“Be yourself; everyone else is already taken.” -Oscar Wilde
Are there times you’re not your genuine self? Do you have multiple identities for different people and places? You’re suffering from the Chameleon Conflict. You’re not being yourself enough.
Stop draining yourself from having to be fake. Stop putting up a front when you’re in front of certain friends, professors, parents, or whomever. Stop acting in a way that’s not how you’d truly want to be when in particular places or situations.
When you only have one genuine identity in life, your life becomes so much easier – like a weight is lifted off your shoulders. Plus, your awesomeness comes through much more clearly wherever you are and whomever you’re around.
Shed the Chameleon Conflict
The Chameleon Conflict is being inconsistent with yourself. Having multiple identities. Acting differently when talking to certain people or being in certain places.
Why do we have the Chameleon Conflict?
Because expectations develop to how we should act in front of certain people or in certain situations.
And it’s a burden in your life. It’s tough having to constantly put a front up. Time to lift this weight from your shoulders.
The battle is to unlearn those expectations. Be like a kid again.

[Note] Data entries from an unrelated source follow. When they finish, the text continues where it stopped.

(** * The GNU Radio connector module: a shallow embedding of
      [wishful_module_gnuradio/module_gnuradio.py]

    The Python object [GnuRadioModule] is a record; every method is a
    function in a small state-and-exception monad over that record.  The
    processes, files, compiler and XML-RPC endpoint the module talks to are
    outside the program: files are a finite map from paths to contents, every
    call that leaves the program is appended to a trace, and what the outside
    answers is read from an environment [Env] of oracles. *)

From Stdlib Require Import ZArith List Ascii String.
From stdpp Require Import base option strings list gmap.

Open Scope string_scope.
Open Scope Z_scope.

(** ** Python values and exceptions *)

(** The values the framework hands to the module: [None], integers, strings
    and lists of strings (the command-line arguments).  On these Python's
    [==] is structural equality. *)
Inductive pyval :=
| PNone
| PInt (z : Z)
| PStr (s : string)
| PList (l : list string).

#[global] Instance pyval_eq_dec : EqDecision pyval.
Proof. solve_decision. Defined.

Inductive exn :=
| KeyError
| TypeError
| AttributeError
| IndexError
| XMLSyntaxError
| FileNotFoundError
| PermissionError
| ValueError
| OSError
| Fault.

#[global] Instance exn_eq_dec : EqDecision exn.
Proof. solve_decision. Defined.

(** ** The data of the module *)

Inductive RadioProgramState := INACTIVE | RUNNING | PAUSED | STOPPED.

#[global] Instance RadioProgramState_eq_dec : EqDecision RadioProgramState.
Proof. solve_decision. Defined.

Module RadioProgramConf.
Record t := mk {
  name : pyval;
  args : pyval;
  port : pyval;
  code : pyval;
  path : string
}.
End RadioProgramConf.

(** A file object as [open] returns it. *)
Record pyfile := { f_name : string; closed : bool }.

(** The dictionary [{'stdout': ..., 'stderr': ...}] held in [gr_process_io]. *)
Record process_io := { io_stdout : option pyfile; io_stderr : option pyfile }.

(** [xmlrpc.client.ServerProxy("http://host:port")]. *)
Record ServerProxy := { sp_host : string; sp_port : Z }.

Inductive loglevel := DEBUG | INFO | WARN | ERROR.

(** What the module does to the outside, in the order it does it. *)
Inductive event :=
| Spawn (h : nat) (argv : list string)
| Kill (h : nat)
| Run (argv : list string)
| Call (proxy : ServerProxy) (method : string) (params : list pyval).

Inductive rpc_reply := Reply (v : pyval) | Failure (e : exn).

(** The fields of [self] that the methods read or write, then the files and
    the trace of outside calls.  A log entry keeps the level and the fixed
    text of the message. *)
Record GnuRadioModule := mkModule {
  log : list (loglevel * string);
  gr_radio_programs_conf : gmap string RadioProgramConf.t;
  gr_exec_name : pyval;
  gr_state : RadioProgramState;
  gr_process : option nat;
  gr_process_io : option process_io;
  gr_radio_programs_path : string;
  ctrl_socket_host : string;
  default_socket_port : Z;
  ctrl_socket : option ServerProxy;
  fs : gmap string string;
  trace : list event
}.

Definition with_log (v : list (loglevel * string)) (s : GnuRadioModule) :=
  mkModule v (gr_radio_programs_conf s) (gr_exec_name s) (gr_state s)
    (gr_process s) (gr_process_io s) (gr_radio_programs_path s)
    (ctrl_socket_host s) (default_socket_port s) (ctrl_socket s) (fs s) (trace s).

Definition with_conf (v : gmap string RadioProgramConf.t) (s : GnuRadioModule) :=
  mkModule (log s) v (gr_exec_name s) (gr_state s)
    (gr_process s) (gr_process_io s) (gr_radio_programs_path s)
    (ctrl_socket_host s) (default_socket_port s) (ctrl_socket s) (fs s) (trace s).

Definition with_exec_name (v : pyval) (s : GnuRadioModule) :=
  mkModule (log s) (gr_radio_programs_conf s) v (gr_state s)
    (gr_process s) (gr_process_io s) (gr_radio_programs_path s)
    (ctrl_socket_host s) (default_socket_port s) (ctrl_socket s) (fs s) (trace s).

Definition with_state (v : RadioProgramState) (s : GnuRadioModule) :=
  mkModule (log s) (gr_radio_programs_conf s) (gr_exec_name s) v
    (gr_process s) (gr_process_io s) (gr_radio_programs_path s)
    (ctrl_socket_host s) (default_socket_port s) (ctrl_socket s) (fs s) (trace s).

Definition with_process (v : option nat) (s : GnuRadioModule) :=
  mkModule (log s) (gr_radio_programs_conf s) (gr_exec_name s) (gr_state s)
    v (gr_process_io s) (gr_radio_programs_path s)
    (ctrl_socket_host s) (default_socket_port s) (ctrl_socket s) (fs s) (trace s).

Definition with_process_io (v : option process_io) (s : GnuRadioModule) :=
  mkModule (log s) (gr_radio_programs_conf s) (gr_exec_name s) (gr_state s)
    (gr_process s) v (gr_radio_programs_path s)
    (ctrl_socket_host s) (default_socket_port s) (ctrl_socket s) (fs s) (trace s).

Definition with_ctrl_socket (v : option ServerProxy) (s : GnuRadioModule) :=
  mkModule (log s) (gr_radio_programs_conf s) (gr_exec_name s) (gr_state s)
    (gr_process s) (gr_process_io s) (gr_radio_programs_path s)
    (ctrl_socket_host s) (default_socket_port s) v (fs s) (trace s).

Definition with_fs (v : gmap string string) (s : GnuRadioModule) :=
  mkModule (log s) (gr_radio_programs_conf s) (gr_exec_name s) (gr_state s)
    (gr_process s) (gr_process_io s) (gr_radio_programs_path s)
    (ctrl_socket_host s) (default_socket_port s) (ctrl_socket s) v (trace s).

Definition with_trace (v : list event) (s : GnuRadioModule) :=
  mkModule (log s) (gr_radio_programs_conf s) (gr_exec_name s) (gr_state s)
    (gr_process s) (gr_process_io s) (gr_radio_programs_path s)
    (ctrl_socket_host s) (default_socket_port s) (ctrl_socket s) (fs s) v.

(** ** The monad: state of [self] and the world, with exceptions

    A raised exception carries the state at the point of the raise: what a
    method changed before it failed stays changed. *)
Inductive result (A : Type) :=
| Ok (a : A) (s : GnuRadioModule)
| Raised (e : exn) (s : GnuRadioModule).
Arguments Ok {A} a s.
Arguments Raised {A} e s.

Definition M (A : Type) := GnuRadioModule -> result A.

Definition ret {A} (a : A) : M A := fun s => Ok a s.
Definition raise {A} (e : exn) : M A := fun s => Raised e s.
Definition bind {A B} (m : M A) (k : A -> M B) : M B :=
  fun s => match m s with
           | Ok a s' => k a s'
           | Raised e s' => Raised e s'
           end.
Definition try_except {A} (m : M A) (h : exn -> M A) : M A :=
  fun s => match m s with
           | Ok a s' => Ok a s'
           | Raised e s' => h e s'
           end.
Definition get : M GnuRadioModule := fun s => Ok s s.
Definition modify (f : GnuRadioModule -> GnuRadioModule) : M unit :=
  fun s => Ok tt (f s).

Notation "x <- m ;; k" := (bind m (fun x => k))
  (at level 100, m at next level, right associativity).
Notation "m ;; k" := (bind m (fun _ => k))
  (at level 100, right associativity).

Definition final_state {A} (r : result A) : GnuRadioModule :=
  match r with Ok _ s => s | Raised _ s => s end.

Definition emit (e : event) : M unit :=
  modify (fun s => with_trace (trace s ++ [e]) s).

Definition log_msg (l : loglevel) (msg : string) : M unit :=
  modify (fun s => with_log (log s ++ [(l, msg)]) s).

(** ** Strings and paths *)

Definition endswith (s suffix : string) : bool :=
  let ls := rev (list_ascii_of_string s) in
  let lx := rev (list_ascii_of_string suffix) in
  bool_decide (take (length lx) ls = lx).

Definition startswith (s pre : string) : bool := String.prefix pre s.

(** [str.rfind] of one character: the last index, or -1. *)
Fixpoint rfind_from (c : ascii) (l : list ascii) (i : Z) (found : Z) : Z :=
  match l with
  | [] => found
  | x :: l' => rfind_from c l' (i + 1) (if decide (x = c) then i else found)
  end.
Definition rfind (c : ascii) (l : list ascii) : Z := rfind_from c l 0 (-1).

(** [os.path.splitext]: the extension starts at the last dot of the last
    path component, leading dots of that component not counting. *)
Definition splitext (p : string) : string * string :=
  let l := list_ascii_of_string p in
  let sepIndex := rfind "/"%char l in
  let dotIndex := rfind "."%char l in
  if bool_decide (dotIndex > sepIndex) then
    let between := take (Z.to_nat (dotIndex - (sepIndex + 1)))
                        (drop (Z.to_nat (sepIndex + 1)) l) in
    if forallb (fun x => bool_decide (x = "."%char)) between then (p, "")
    else (string_of_list_ascii (take (Z.to_nat dotIndex) l),
          string_of_list_ascii (drop (Z.to_nat dotIndex) l))
  else (p, "").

Now, that doesn’t mean pick your nose and fart in front of others. You don’t want to be gross, just like you wouldn’t others to be gross in front of you.
Rather, stop thinking that you have to act a certain way just because a person is a certain type of someone. There’s no inherent rule that commands you to be not like yourself in front of professors or strangers or whatever. That’s just social expectations at work.
Unlearn those expectations. Shed the Chameleon Conflict.
Let Your Genuine Self Come Through
Pretend that everyone is your friend, or you already know them. Act how you would when you’re at your most relaxed and genuine.
You notice how little kids act the same wherever they are, with whomever they interact with? They don’t care if the person is their mom, a professor, the president, or Sean Connery; they’ll always be themselves.
Now, subtract the kicking and screaming and the “I want it I want it I want it” tantrums, and you get the idea of how you can be. And how easy your life can become. No effort required to act a certain way. Just be yourself.
Shed the Chameleon Conflict. Stop having multiple identities. Push yourself to slowly start being your true self in front of people and at places where you were putting up a front before.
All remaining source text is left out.